### Data to process

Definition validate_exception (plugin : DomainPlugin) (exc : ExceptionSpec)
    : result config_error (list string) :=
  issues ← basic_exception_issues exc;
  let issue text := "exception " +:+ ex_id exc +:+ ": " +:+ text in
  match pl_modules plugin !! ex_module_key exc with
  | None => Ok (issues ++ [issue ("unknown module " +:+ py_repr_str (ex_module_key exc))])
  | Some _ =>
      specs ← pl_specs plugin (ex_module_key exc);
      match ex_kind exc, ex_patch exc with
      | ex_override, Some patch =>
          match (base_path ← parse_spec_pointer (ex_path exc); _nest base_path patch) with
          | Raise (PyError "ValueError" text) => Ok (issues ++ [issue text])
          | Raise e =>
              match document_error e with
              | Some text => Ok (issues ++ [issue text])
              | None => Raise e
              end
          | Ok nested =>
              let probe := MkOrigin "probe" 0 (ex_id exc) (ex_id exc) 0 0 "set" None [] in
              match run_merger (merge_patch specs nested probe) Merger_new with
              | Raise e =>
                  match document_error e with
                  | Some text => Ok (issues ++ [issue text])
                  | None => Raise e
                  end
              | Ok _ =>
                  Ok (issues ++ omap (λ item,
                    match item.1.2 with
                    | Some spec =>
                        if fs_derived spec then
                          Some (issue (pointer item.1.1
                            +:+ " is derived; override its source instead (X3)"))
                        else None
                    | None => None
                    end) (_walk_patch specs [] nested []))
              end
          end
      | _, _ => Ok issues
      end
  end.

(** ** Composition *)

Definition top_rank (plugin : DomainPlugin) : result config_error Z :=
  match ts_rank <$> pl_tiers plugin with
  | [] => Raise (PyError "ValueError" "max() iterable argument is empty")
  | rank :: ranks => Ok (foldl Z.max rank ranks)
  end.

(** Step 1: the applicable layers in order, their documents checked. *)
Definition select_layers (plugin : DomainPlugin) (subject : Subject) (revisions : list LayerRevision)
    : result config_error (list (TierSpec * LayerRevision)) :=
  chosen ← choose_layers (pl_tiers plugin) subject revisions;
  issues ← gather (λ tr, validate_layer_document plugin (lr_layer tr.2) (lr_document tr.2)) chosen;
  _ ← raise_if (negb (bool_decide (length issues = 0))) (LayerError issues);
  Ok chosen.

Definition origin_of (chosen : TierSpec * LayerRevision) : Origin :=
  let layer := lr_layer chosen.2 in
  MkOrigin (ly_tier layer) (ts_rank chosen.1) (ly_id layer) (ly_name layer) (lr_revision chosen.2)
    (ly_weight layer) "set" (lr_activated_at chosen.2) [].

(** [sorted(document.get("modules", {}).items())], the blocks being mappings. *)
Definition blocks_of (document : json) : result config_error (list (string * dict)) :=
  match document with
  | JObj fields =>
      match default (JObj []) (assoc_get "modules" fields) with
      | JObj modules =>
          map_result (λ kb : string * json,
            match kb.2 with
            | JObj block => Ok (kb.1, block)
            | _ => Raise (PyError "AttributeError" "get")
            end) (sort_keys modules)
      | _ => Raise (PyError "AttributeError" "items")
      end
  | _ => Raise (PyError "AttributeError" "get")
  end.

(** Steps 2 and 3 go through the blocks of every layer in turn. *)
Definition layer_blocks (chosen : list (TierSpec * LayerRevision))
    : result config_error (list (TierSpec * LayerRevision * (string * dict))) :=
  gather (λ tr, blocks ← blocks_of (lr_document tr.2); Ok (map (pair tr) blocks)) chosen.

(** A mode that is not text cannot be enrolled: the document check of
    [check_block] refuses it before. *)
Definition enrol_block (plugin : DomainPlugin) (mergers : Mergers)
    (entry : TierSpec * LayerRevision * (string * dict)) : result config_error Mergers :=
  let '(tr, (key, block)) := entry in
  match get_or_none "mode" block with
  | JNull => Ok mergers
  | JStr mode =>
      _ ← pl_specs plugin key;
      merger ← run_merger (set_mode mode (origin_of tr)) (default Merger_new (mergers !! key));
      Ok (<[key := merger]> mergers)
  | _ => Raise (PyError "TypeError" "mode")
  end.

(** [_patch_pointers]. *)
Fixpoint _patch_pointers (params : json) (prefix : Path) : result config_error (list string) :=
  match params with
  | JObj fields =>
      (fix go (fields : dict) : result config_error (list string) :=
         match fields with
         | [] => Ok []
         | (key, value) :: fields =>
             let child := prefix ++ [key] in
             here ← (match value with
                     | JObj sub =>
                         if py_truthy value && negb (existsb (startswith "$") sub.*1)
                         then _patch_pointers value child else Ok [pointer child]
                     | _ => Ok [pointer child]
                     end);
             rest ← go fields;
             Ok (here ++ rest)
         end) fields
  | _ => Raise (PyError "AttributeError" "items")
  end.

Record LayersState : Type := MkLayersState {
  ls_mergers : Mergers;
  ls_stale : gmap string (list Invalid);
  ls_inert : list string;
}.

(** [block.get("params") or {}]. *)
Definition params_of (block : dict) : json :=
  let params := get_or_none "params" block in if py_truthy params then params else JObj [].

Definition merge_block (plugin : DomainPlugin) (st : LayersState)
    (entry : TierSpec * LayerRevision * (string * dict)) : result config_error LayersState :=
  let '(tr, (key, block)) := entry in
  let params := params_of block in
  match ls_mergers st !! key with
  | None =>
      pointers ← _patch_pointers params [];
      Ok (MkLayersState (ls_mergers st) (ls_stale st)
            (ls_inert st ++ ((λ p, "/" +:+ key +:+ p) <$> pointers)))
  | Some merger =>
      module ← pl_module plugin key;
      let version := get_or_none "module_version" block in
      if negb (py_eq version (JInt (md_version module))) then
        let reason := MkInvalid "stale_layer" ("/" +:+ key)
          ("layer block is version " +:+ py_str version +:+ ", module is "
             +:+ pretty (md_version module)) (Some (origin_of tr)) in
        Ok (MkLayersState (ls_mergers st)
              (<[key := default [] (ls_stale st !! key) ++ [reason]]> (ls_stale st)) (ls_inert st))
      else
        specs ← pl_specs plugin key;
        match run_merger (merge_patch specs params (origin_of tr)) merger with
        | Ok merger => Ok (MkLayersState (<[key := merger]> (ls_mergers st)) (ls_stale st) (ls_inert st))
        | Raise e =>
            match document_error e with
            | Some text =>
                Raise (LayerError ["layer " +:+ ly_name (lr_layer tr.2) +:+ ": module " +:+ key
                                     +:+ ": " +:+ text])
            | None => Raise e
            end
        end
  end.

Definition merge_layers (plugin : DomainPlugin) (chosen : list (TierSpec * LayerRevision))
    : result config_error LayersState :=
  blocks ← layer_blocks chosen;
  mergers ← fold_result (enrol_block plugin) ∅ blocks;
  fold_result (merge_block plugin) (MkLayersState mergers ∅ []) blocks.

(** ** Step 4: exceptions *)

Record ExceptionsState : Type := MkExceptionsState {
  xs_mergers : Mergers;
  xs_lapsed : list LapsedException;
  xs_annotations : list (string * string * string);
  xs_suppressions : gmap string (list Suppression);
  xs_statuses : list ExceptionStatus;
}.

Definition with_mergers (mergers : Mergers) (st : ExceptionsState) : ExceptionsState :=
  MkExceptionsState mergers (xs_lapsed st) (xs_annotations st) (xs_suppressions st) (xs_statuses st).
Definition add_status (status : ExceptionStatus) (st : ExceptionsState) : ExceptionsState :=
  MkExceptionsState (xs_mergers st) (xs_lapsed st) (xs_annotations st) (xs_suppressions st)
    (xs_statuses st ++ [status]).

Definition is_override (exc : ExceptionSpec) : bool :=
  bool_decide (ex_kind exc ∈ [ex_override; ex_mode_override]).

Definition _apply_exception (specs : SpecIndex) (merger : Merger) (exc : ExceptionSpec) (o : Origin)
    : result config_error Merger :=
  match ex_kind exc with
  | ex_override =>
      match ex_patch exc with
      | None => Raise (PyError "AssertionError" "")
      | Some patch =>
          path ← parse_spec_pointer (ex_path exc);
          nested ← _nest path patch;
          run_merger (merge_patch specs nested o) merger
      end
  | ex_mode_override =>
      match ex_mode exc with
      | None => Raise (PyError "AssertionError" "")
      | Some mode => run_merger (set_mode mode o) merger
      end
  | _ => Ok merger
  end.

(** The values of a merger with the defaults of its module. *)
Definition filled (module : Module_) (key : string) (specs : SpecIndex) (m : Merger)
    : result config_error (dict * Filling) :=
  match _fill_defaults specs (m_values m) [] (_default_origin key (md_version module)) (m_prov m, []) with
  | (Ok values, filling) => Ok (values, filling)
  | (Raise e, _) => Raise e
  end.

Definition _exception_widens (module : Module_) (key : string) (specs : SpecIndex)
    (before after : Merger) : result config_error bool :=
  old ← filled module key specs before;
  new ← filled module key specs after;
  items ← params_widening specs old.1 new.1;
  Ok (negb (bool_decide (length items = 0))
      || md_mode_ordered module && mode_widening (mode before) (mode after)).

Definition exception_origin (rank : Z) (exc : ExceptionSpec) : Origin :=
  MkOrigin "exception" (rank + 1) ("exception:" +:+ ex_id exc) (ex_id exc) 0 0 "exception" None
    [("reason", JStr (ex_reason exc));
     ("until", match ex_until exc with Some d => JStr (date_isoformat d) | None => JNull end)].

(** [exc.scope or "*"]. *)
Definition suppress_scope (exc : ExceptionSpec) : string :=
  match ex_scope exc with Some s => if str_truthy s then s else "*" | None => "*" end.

### What needs to be done
Every line in the entries above that mentions the word "prefix" must be shown.

### Reply to the exercise
Fixpoint _patch_pointers (params : json) (prefix : Path) : result config_error (list string) :=
             let child := prefix ++ [key] in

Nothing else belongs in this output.